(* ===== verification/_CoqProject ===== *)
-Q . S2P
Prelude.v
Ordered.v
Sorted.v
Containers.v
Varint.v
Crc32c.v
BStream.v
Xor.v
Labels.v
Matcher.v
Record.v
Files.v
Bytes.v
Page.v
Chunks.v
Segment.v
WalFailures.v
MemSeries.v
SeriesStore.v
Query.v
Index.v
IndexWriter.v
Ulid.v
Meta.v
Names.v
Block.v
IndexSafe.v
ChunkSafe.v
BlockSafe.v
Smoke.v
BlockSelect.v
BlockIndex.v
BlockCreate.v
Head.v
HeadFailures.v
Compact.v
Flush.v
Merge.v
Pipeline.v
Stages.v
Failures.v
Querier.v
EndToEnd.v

Task item: Exactly the lines from the start of the entries through the one bearing "IndexSafe.v" are to be output, with both ends included.

Output:
(* ===== verification/_CoqProject ===== *)
-Q . S2P
Prelude.v
Ordered.v
Sorted.v
Containers.v
Varint.v
Crc32c.v
BStream.v
Xor.v
Labels.v
Matcher.v
Record.v
Files.v
Bytes.v
Page.v
Chunks.v
Segment.v
WalFailures.v
MemSeries.v
SeriesStore.v
Query.v
Index.v
IndexWriter.v
Ulid.v
Meta.v
Names.v
Block.v
IndexSafe.v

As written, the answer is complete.